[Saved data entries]

Lemma starts_with_iff w s : starts_with w s = true ↔ ∃ r, s = w ++ r.
Proof.
  revert s. induction w as [|x w IH]; intros s; simpl; [split; eauto|].
  destruct s as [|y s]; [by split; [|intros [r [=]]]|].
  rewrite andb_true_iff, Z.eqb_eq, IH. split; [intros [-> [r ->]]; eauto|]. by intros [r [= -> ->]]; eauto.
Qed.

Lemma unclosed_cons c body : unclosed (c :: body) → unclosed body.
Proof. intros Hu l r ->. by apply (Hu (c :: l) r). Qed.

(** What the loop over a comment leaves. *)
Inductive comment_rest : list Z → bool → list Z → Prop :=
  | comment_closed body s :
      unclosed body → comment_rest (body ++ CH "*" :: CH "/" :: s) (bool_decide (10 ∈ body)) s
  | comment_open body c : unclosed (body ++ [c]) → comment_rest (body ++ [c]) (bool_decide (10 ∈ body)) [c]
  | comment_empty : comment_rest [] false [].

Lemma newline_cons c body : (c =? 10) || bool_decide (10 ∈ body) = bool_decide (10 ∈ c :: body).
Proof.
  apply eq_bool_prop_intro. rewrite orb_True, !bool_decide_spec, elem_of_cons. rewrite Is_true_true, Z.eqb_eq.
  split; (intros [?|?]; [by left|by right]).
Qed.

Lemma comment_rest_cons c p nl s :
  comment_rest p nl s → (∀ r, c :: p ≠ CH "*" :: CH "/" :: r) → p ≠ [] →
  comment_rest (c :: p) ((c =? 10) || nl) s.
Proof.
  assert (∀ body, (∀ r, c :: body ≠ CH "*" :: CH "/" :: r) → unclosed body → unclosed (c :: body)) as Hun.
  { intros body Hn Hu [|x l] r; simpl; [apply Hn|]. intros [= -> Hb]. by apply (Hu l r). }
  intros [body s' Hu|body d Hu|] Hn Hne; [| |done]; rewrite newline_cons.
  - apply (comment_closed (c :: body)), Hun; [|done]. intros r [= -> ->]. by apply (Hn (r ++ CH "*" :: CH "/" :: s')).
  - apply (comment_open (c :: body)). simpl. apply Hun; [|done]. intros r Hr. by apply (Hn r).
Qed.

Lemma skip_comment_spec p : ∀ acc s nl,
  skip_comment p acc = (s, nl) → ∃ nl', nl = acc || nl' ∧ comment_rest p nl' s.
Proof.
  induction p as [|c p IH]; intros acc s nl.
  { intros [= <- <-]. exists false. rewrite orb_false_r. split; [done|constructor]. }
  destruct p as [|d r].
  { intros [= <- <-]. exists false. rewrite orb_false_r. split; [done|]. apply (comment_open []).
    intros [|x [|y l]] r; discriminate. }
  change (skip_comment (c :: d :: r) acc) with (if (c =? CH "*") && (d =? CH "/") then (r, acc) else skip_comment (d :: r) (acc || (c =? 10))).
  destruct ((c =? CH "*") && (d =? CH "/")) eqn:E.
  - apply andb_true_iff in E as [->%Z.eqb_eq ->%Z.eqb_eq]. intros [= <- <-]. exists false. rewrite orb_false_r.
    split; [done|]. apply (comment_closed []). intros [|x l] r'; discriminate.
  - intros Hr. destruct (IH _ _ _ Hr) as (nl' & -> & Hc). exists ((c =? 10) || nl'). rewrite orb_assoc. split; [done|].
    apply comment_rest_cons; [done| |done]. intros r' [= -> -> _]. done.
Qed.

(** *** One step is one element *)

Lemma skip_html_sound code p s nl : skip_html code p = Some (s, nl) → skip1 code p nl s.
Proof.
  unfold skip_html. destruct (starts_with (bytes "<!--") p) eqn:E1.
  { apply starts_with_iff in E1 as [r ->]. intros [= Hr]. apply skip_html_open. by apply skip_html_line_comment_spec. }
  destruct (starts_with (bytes "-->") p) eqn:E2; [|done]. apply starts_with_iff in E2 as [r ->].
  destruct (html_close_comment_at_line_start _) eqn:E3; [|done]. intros [= Hr]. apply skip_html_close; [done|].
  by apply skip_html_line_comment_spec.
Qed.

(** The classes of a byte, as numbers. *)
Lemma class_of_cases c : byte_ok c →
  match class_of c with
  | C_SPC => c ∈ [9; 11; 12; 13; 32]
  | C_NL => c = 10
  | C_SL => c = CH "/"
  | C_HI => 128 <= c
  | C_0 => c < 128 ∧ (c ∉ [9; 11; 12; 13; 32]) ∧ c ≠ 10 ∧ c ≠ CH "/"
  end.
Proof.
  revert c. enough (∀ b, byte_ok b → (match class_of b with
    | C_SPC => bool_decide (b ∈ [9; 11; 12; 13; 32]) | C_NL => b =? 10 | C_SL => b =? CH "/" | C_HI => 128 <=? b
    | C_0 => (b <? 128) && bool_decide (b ∉ [9; 11; 12; 13; 32]) && negb (b =? 10) && negb (b =? CH "/") end) = true) as Hb.
  { intros c Hc. specialize (Hb c Hc). destruct (class_of c); [|by apply bool_decide_eq_true in Hb|lia..].
    rewrite !andb_true_iff, bool_decide_eq_true in Hb. destruct Hb as [[[? ?] ?] ?]. split_and!; [lia|done|lia|lia]. }
  apply byte_cases. vm_compute. reflexivity.
Qed.

Lemma skip_step_sound code p s nl :
  Forall byte_ok p → skip_step code p = Some (s, nl) → skip1 code p nl s.
Proof.
  intros Hp. destruct p as [|c r]; [done|]. apply Forall_cons in Hp as [Hc Hr]. cbn [skip_step].
  pose proof (class_of_cases c Hc) as Hcl. destruct (class_of c); try apply skip_html_sound.
  - intros [= <- <-]. by constructor.
  - intros [= <- <-]. subst c. constructor.
  - subst c. destruct r as [|d r]; [apply skip_html_sound|]. destruct (Z.eqb_spec d (CH "/")) as [->|].
    { intros [= E]. apply skip_line; by apply skip_html_line_comment_spec. }
    destruct (Z.eqb_spec d (CH "*")) as [->|]; [|apply skip_html_sound].
    intros [= E]. destruct (skip_comment_spec _ _ _ _ E) as (nl' & -> & [body s' Hu|body e Hu|]); simpl; by constructor.
  - destruct (is_unicode_space (c :: r)) as [u lt] eqn:E. destruct (Nat.ltb_spec 0 u); [|apply skip_html_sound].
    intros [= <- <-]. by apply skip_unicode.
Qed.

(** Where an element stands the code goes on. *)
Lemma skip_step_complete code p s nl : Forall byte_ok p → skip1 code p nl s → skip_step code p ≠ None.
Proof.
  intros Hp H1. revert Hp.
  destruct H1 as [c r Hin|r|c r n lt Hhi E Hn|r nl' s' _|r nl' s' _|r nl' s' Hl _|body s' _|body c _|]; intros Hp; try done.
  - apply Forall_cons in Hp as [Hc _]. cbn [skip_step]. pose proof (class_of_cases c Hc) as Hcl.
    assert (c < 128) by (set_unfold; lia).
    destruct (class_of c); [by destruct Hcl as (_ & ? & _)|done|done| |lia]. subst c. set_unfold. lia.
  - apply Forall_cons in Hp as [Hc _]. cbn [skip_step]. pose proof (class_of_cases c Hc) as Hcl.
    destruct (class_of c); try done; [lia|subst c; lia|]. rewrite E. by rewrite (proj2 (Nat.ltb_lt _ _) Hn).
  - change (skip_html code (bytes "-->" ++ r) ≠ None). unfold skip_html.
    replace (starts_with (bytes "<!--") (bytes "-->" ++ r)) with false by done.
    rewrite (proj2 (starts_with_iff _ _)) by eauto. by rewrite Hl.
Qed.

(** *** An element is not empty *)

Lemma line_rest_suffix r nl s : line_rest r nl s → ∃ k, (k ≤ length r)%nat ∧ s = drop k r.
Proof.
  intros [body s' _|body _].
  - exists (S (length body)). rewrite length_app. simpl. split; [lia|].
    replace (body ++ 10 :: s') with ((body ++ [10]) ++ s') by by rewrite <- app_assoc.
    by rewrite drop_app_length' by (rewrite length_app; simpl; lia).
  - exists (length body). split; [done|]. by rewrite drop_all.
Qed.

Lemma unicode_space_bound p n lt : is_unicode_space p = (n, lt) → (n ≤ length p)%nat.
Proof.
  unfold is_unicode_space. case_match; [intros [= <- _]; lia|]. unfold utf8_next.
  destruct (utf8proc_iterate p) as [[m cp]|] eqn:E; simpl; [|by intros [= <- _]; lia].
  apply utf8proc_iterate_bounds in E. repeat case_match; intros [= <- _]; lia.
Qed.

Lemma skip1_suffix code p nl s : skip1 code p nl s → ∃ k, (1 ≤ k ≤ length p)%nat ∧ s = drop k p.
Proof.
  assert (∀ w r nl' s', w ≠ [] → line_rest r nl' s' → ∃ k, (1 ≤ k ≤ length (w ++ r))%nat ∧ s' = drop k (w ++ r)) as Hl.
  { intros w r nl' s' Hw (k & Hk & ->)%line_rest_suffix. exists (length w + k)%nat. rewrite length_app.
    split; [destruct w; [done|simpl; lia]|]. by rewrite drop_app_add'. }
  intros [c r _|r|c r n lt _ E Hn|r nl' s' Hr|r nl' s' Hr|r nl' s' _ Hr|body s' _|body c _|].
  - exists 1%nat. simpl. split; [lia|done].
  - exists 1%nat. simpl. split; [lia|done].
  - exists n. split; [|done]. split; [lia|]. by eapply unicode_space_bound.
  - by apply (Hl [CH "/"; CH "/"] r nl' s').
  - by apply (Hl _ r nl' s').
  - by apply (Hl _ r nl' s').
  - exists (4 + length body)%nat. simpl. rewrite length_app. simpl. split; [lia|].
    replace (body ++ CH "*" :: CH "/" :: s') with ((body ++ [CH "*"; CH "/"]) ++ s') by by rewrite <- app_assoc.
    by rewrite drop_app_length' by (rewrite length_app; simpl; lia).
  - exists (2 + length body)%nat. simpl. rewrite length_app. split; [lia|]. by rewrite drop_app_length.
  - exists 2%nat. simpl. split; [lia|done].
Qed.

Lemma Forall_suffix code p nl s : Forall byte_ok p → skip1 code p nl s → Forall byte_ok s ∧ (length s < length p)%nat.
Proof. intros Hp (k & Hk & ->)%skip1_suffix. split; [by apply Forall_drop|]. rewrite length_drop. lia. Qed.

(** The loop ends where no element is left. *)
Lemma skip_loop_spec rounds : ∀ code p acc,
  Forall byte_ok p → (length p < rounds)%nat →
  ∃ s nl, skip_loop rounds code p acc = (s, acc || nl) ∧ skips code p nl s ∧ (∀ nl' s', ¬ skip1 code s nl' s').
Proof.
  induction rounds as [|rounds IH]; intros code p acc Hp Hr; [lia|]. cbn [skip_loop].
  destruct (skip_step code p) as [[p1 nl]|] eqn:E.
  - pose proof (skip_step_sound code p p1 nl Hp E) as H1. destruct (Forall_suffix _ _ _ _ Hp H1) as [Hp1 Hl].
    destruct (IH code p1 (acc || nl)) as (s & nl1 & -> & Hs & Hstop); [done|lia|].
    exists s, (nl || nl1). rewrite orb_assoc. split; [done|]. split; [by econstructor|done].
  - exists p, false. rewrite orb_false_r. split; [done|]. split; [constructor|].
    intros nl' s' H1. by apply (skip_step_complete code p s' nl' Hp H1).
Qed.

Lemma skips_suffix code p nl s : skips code p nl s → ∃ k, (k ≤ length p)%nat ∧ s = drop k p.
Proof.
  induction 1 as [s|s nl s1 nl1 s2 H1 _ (k & Hk & ->)]; [by exists 0%nat; split; [lia|]|].
  apply skip1_suffix in H1 as (j & Hj & ->). exists (j + k)%nat. rewrite length_drop in Hk. split; [lia|].
  by rewrite drop_drop.
Qed.

End Elements.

**THE PROBLEM:**
In your answer, include only the lines above starting at the line that holds "- exists (S" and ending at the line that holds "replace (body ++ CH", copied exactly.

**ANSWER FOR THIS EXERCISE:**
  - exists (S (length body)). rewrite length_app. simpl. split; [lia|].
    replace (body ++ 10 :: s') with ((body ++ [10]) ++ s') by by rewrite <- app_assoc.
    by rewrite drop_app_length' by (rewrite length_app; simpl; lia).
  - exists (length body). split; [done|]. by rewrite drop_all.
Qed.

Lemma unicode_space_bound p n lt : is_unicode_space p = (n, lt) → (n ≤ length p)%nat.
Proof.
  unfold is_unicode_space. case_match; [intros [= <- _]; lia|]. unfold utf8_next.
  destruct (utf8proc_iterate p) as [[m cp]|] eqn:E; simpl; [|by intros [= <- _]; lia].
  apply utf8proc_iterate_bounds in E. repeat case_match; intros [= <- _]; lia.
Qed.

Lemma skip1_suffix code p nl s : skip1 code p nl s → ∃ k, (1 ≤ k ≤ length p)%nat ∧ s = drop k p.
Proof.
  assert (∀ w r nl' s', w ≠ [] → line_rest r nl' s' → ∃ k, (1 ≤ k ≤ length (w ++ r))%nat ∧ s' = drop k (w ++ r)) as Hl.
  { intros w r nl' s' Hw (k & Hk & ->)%line_rest_suffix. exists (length w + k)%nat. rewrite length_app.
    split; [destruct w; [done|simpl; lia]|]. by rewrite drop_app_add'. }
  intros [c r _|r|c r n lt _ E Hn|r nl' s' Hr|r nl' s' Hr|r nl' s' _ Hr|body s' _|body c _|].
  - exists 1%nat. simpl. split; [lia|done].
  - exists 1%nat. simpl. split; [lia|done].
  - exists n. split; [|done]. split; [lia|]. by eapply unicode_space_bound.
  - by apply (Hl [CH "/"; CH "/"] r nl' s').
  - by apply (Hl _ r nl' s').
  - by apply (Hl _ r nl' s').
  - exists (4 + length body)%nat. simpl. rewrite length_app. simpl. split; [lia|].
    replace (body ++ CH "*" :: CH "/" :: s') with ((body ++ [CH "*"; CH "/"]) ++ s') by by rewrite <- app_assoc.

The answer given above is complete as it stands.